Starting with the line that contains "- pose proof (set_ready_fine" and stopping after the line that contains "intros [H|H]%(fails_app [_;", return each line below exactly as written, with no others.

Start of Exercise input

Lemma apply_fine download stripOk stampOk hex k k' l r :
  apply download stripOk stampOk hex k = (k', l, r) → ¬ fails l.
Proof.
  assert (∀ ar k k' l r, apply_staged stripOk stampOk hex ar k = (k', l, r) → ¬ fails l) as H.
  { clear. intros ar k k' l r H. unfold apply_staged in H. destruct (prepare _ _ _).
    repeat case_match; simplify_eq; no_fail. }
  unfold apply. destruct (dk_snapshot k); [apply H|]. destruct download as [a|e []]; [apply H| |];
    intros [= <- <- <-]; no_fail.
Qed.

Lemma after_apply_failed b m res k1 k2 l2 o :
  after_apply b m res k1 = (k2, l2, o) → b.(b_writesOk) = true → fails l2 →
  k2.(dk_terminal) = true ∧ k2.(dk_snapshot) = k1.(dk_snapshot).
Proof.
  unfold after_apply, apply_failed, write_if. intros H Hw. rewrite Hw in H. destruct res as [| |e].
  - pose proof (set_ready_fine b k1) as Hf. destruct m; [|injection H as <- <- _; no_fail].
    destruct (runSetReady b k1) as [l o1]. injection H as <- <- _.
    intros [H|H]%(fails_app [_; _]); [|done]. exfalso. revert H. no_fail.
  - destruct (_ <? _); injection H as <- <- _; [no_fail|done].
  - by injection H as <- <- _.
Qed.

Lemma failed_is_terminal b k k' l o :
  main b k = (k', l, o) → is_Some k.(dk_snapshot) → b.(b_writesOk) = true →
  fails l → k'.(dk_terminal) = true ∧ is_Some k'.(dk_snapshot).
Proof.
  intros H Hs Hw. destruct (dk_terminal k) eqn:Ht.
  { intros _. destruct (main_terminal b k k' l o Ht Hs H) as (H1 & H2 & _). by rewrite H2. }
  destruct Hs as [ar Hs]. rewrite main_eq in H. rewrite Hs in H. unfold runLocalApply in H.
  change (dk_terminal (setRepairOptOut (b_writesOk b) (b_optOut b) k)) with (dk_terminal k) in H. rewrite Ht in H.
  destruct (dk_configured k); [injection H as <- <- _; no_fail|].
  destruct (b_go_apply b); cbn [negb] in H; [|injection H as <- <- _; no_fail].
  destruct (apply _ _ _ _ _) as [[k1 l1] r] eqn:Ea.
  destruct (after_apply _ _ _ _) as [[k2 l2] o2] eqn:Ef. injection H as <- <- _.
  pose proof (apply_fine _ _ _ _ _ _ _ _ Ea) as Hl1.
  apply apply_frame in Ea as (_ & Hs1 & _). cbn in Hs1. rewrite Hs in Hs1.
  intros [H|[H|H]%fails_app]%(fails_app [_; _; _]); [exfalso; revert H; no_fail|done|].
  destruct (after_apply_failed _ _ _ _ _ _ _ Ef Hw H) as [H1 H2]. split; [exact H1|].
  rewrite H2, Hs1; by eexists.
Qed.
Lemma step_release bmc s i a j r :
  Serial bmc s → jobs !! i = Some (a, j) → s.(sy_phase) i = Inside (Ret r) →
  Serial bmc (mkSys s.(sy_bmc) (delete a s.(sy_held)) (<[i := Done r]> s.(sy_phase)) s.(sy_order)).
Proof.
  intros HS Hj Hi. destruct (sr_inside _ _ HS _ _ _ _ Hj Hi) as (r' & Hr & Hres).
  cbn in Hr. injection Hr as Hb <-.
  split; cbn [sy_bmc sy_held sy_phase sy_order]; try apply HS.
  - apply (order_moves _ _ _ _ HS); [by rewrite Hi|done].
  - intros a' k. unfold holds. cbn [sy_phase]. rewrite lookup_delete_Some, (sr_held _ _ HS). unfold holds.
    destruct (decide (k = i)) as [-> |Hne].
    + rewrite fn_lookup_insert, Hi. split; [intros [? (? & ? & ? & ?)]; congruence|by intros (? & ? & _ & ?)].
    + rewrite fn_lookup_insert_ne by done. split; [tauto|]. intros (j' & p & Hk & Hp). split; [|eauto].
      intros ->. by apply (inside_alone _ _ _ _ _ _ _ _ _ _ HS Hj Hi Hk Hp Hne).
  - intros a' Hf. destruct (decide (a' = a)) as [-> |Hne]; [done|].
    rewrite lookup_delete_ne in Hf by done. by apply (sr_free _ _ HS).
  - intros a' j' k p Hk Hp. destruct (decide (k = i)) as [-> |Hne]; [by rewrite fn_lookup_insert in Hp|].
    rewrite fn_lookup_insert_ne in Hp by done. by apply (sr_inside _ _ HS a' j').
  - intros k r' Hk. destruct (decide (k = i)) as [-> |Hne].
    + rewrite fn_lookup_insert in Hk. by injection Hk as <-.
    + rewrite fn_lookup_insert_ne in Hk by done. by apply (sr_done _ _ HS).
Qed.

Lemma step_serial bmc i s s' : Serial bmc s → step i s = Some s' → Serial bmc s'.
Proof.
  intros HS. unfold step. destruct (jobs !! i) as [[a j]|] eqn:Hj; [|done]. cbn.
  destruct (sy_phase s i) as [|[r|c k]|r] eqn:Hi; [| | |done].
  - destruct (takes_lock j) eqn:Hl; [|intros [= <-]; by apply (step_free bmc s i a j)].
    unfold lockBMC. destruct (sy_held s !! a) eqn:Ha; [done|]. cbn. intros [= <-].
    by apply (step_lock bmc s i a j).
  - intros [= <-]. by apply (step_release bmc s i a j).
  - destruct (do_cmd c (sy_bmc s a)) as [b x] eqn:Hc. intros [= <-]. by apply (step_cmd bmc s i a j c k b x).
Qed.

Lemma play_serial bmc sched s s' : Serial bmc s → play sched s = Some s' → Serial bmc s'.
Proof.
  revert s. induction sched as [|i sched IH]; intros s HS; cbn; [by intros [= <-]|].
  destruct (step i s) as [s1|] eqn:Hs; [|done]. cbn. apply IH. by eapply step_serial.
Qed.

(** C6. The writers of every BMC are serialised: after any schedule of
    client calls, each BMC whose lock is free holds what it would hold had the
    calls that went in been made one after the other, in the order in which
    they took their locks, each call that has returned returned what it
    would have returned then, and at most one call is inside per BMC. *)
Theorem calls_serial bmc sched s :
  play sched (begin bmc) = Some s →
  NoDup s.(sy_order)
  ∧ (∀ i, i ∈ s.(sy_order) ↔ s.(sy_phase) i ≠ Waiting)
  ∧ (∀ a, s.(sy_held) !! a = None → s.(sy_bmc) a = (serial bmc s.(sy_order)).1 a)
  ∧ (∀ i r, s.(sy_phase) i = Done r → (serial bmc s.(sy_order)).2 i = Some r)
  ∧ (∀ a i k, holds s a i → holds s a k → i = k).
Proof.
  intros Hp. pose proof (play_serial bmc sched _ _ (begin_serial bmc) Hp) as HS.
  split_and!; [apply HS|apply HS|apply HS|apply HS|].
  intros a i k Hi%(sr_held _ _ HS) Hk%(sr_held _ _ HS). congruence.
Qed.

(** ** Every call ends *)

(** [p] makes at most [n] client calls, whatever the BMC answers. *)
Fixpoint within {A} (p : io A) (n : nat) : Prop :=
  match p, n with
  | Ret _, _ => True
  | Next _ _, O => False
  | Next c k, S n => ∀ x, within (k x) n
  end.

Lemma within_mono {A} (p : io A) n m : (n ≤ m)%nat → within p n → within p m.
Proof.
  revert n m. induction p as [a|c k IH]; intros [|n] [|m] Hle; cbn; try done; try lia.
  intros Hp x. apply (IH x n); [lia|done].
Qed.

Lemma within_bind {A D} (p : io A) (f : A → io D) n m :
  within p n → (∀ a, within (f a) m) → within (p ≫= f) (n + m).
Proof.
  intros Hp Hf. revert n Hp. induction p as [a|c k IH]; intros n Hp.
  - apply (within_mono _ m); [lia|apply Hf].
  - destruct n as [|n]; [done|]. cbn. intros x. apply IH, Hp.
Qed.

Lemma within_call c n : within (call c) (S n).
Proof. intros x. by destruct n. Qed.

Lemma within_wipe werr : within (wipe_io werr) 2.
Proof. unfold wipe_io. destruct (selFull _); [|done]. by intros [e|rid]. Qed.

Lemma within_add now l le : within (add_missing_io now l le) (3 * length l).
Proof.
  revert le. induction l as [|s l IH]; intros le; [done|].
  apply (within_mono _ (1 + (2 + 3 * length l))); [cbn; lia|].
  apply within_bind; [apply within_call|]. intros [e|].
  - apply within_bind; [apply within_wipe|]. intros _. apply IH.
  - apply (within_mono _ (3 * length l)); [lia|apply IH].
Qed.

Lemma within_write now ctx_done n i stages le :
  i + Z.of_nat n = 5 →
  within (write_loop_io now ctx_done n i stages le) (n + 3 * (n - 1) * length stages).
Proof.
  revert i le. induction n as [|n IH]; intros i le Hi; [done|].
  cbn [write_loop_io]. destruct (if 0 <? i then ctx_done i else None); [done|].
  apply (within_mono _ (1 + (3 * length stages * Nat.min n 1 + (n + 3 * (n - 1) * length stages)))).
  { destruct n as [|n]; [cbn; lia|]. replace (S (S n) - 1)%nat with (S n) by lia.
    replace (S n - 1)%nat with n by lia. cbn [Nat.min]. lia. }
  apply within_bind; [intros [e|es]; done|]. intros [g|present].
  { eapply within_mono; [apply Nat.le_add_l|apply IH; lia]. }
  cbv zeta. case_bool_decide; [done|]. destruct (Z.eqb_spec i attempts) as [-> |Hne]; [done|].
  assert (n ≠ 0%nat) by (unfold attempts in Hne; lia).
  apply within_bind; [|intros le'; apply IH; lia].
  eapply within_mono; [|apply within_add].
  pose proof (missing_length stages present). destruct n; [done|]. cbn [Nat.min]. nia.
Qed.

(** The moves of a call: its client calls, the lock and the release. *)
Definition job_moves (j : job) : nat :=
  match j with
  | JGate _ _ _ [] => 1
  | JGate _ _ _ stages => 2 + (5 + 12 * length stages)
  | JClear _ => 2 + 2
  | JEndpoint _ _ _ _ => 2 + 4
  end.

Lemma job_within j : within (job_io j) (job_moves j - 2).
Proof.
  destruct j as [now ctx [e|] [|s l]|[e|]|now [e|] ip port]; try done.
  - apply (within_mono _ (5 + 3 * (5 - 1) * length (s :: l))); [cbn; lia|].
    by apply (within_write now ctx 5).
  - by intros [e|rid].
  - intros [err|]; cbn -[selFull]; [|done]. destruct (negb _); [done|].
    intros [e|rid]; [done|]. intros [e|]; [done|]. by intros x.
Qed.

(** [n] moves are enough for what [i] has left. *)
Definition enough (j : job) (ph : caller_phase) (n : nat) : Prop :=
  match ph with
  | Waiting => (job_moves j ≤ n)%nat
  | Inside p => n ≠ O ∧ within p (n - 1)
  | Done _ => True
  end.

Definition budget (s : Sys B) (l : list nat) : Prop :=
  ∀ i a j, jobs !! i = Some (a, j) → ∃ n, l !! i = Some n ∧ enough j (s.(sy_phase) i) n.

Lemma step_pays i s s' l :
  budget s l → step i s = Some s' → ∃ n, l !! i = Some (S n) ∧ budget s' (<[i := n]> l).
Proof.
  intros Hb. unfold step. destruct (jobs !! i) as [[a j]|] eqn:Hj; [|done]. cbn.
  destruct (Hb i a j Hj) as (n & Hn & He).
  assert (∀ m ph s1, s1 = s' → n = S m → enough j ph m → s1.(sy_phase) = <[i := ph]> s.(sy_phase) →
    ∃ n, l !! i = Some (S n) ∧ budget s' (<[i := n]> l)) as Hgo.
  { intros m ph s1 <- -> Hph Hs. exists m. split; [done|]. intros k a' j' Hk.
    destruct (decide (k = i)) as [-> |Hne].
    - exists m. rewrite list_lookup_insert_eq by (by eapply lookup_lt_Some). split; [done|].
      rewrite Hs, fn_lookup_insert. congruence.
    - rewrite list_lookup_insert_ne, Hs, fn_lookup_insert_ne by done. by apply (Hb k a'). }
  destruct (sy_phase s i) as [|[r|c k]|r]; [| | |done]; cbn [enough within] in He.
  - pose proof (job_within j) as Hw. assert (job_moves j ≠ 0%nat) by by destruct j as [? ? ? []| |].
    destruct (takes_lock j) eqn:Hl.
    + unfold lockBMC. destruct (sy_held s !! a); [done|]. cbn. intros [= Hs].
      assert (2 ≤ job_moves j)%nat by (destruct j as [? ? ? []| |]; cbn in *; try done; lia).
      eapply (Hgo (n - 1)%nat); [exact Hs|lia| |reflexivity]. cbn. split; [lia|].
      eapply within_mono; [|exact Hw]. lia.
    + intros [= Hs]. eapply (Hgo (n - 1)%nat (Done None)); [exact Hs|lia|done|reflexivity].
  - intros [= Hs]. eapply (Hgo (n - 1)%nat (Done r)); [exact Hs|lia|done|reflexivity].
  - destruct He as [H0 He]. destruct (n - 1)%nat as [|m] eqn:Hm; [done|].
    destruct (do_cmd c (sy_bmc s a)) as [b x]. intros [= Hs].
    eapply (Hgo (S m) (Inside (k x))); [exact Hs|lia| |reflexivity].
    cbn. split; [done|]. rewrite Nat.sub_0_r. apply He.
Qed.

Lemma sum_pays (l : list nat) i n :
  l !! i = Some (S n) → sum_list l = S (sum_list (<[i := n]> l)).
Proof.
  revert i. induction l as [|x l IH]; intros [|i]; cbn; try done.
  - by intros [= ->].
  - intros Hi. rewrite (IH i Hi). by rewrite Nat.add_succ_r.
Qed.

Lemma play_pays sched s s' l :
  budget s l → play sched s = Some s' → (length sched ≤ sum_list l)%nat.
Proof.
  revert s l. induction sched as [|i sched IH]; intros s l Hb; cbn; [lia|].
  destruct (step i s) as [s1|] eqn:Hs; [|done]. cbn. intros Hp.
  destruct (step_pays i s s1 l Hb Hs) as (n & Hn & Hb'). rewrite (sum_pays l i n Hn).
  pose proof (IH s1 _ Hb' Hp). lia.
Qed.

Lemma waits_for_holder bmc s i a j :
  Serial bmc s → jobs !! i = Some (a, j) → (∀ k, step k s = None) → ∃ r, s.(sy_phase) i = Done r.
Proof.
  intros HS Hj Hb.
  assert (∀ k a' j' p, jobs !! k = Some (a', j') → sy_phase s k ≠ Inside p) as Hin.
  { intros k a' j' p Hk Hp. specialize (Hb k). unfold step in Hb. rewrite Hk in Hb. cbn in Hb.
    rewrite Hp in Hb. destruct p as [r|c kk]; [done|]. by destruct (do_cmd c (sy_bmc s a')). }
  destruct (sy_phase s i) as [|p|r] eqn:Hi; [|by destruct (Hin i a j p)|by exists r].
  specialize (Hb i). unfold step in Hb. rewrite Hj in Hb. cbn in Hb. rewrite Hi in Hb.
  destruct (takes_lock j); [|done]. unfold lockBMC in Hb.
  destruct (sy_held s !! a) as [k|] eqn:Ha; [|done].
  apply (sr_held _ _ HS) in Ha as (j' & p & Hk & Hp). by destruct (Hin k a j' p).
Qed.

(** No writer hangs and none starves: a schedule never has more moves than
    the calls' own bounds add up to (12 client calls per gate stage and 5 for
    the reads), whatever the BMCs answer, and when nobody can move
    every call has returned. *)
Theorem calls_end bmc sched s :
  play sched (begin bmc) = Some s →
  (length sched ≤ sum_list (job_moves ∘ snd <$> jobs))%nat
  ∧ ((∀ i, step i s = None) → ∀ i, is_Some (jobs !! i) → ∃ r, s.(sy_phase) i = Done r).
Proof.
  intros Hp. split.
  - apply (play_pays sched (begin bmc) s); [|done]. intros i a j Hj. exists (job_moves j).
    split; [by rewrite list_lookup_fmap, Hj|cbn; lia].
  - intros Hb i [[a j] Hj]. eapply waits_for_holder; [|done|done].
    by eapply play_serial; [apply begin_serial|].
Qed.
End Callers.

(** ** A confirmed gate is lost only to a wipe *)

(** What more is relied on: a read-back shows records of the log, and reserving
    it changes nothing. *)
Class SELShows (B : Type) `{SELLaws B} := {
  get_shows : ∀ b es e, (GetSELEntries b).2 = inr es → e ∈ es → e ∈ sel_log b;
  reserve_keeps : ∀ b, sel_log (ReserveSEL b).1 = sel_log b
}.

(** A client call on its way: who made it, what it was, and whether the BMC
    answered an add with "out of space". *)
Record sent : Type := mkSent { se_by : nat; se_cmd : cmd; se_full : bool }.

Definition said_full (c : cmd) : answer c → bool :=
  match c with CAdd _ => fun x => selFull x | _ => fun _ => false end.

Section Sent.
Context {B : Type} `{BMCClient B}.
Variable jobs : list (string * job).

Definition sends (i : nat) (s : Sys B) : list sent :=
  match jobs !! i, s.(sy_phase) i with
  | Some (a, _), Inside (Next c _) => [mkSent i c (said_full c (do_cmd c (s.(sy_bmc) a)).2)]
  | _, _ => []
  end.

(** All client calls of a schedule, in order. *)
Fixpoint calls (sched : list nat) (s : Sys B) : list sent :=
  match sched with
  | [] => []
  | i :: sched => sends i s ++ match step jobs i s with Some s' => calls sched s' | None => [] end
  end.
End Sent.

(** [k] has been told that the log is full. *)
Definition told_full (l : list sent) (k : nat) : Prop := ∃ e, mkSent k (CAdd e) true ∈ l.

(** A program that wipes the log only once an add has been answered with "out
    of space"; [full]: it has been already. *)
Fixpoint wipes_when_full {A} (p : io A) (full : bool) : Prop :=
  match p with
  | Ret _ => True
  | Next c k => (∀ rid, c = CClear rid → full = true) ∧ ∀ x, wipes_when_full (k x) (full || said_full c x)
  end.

End of Exercise input

> _Final answer_:
  - pose proof (set_ready_fine b k1) as Hf. destruct m; [|injection H as <- <- _; no_fail].
    destruct (runSetReady b k1) as [l o1]. injection H as <- <- _.
    intros [H|H]%(fails_app [_; _]); [|done]. exfalso. revert H. no_fail.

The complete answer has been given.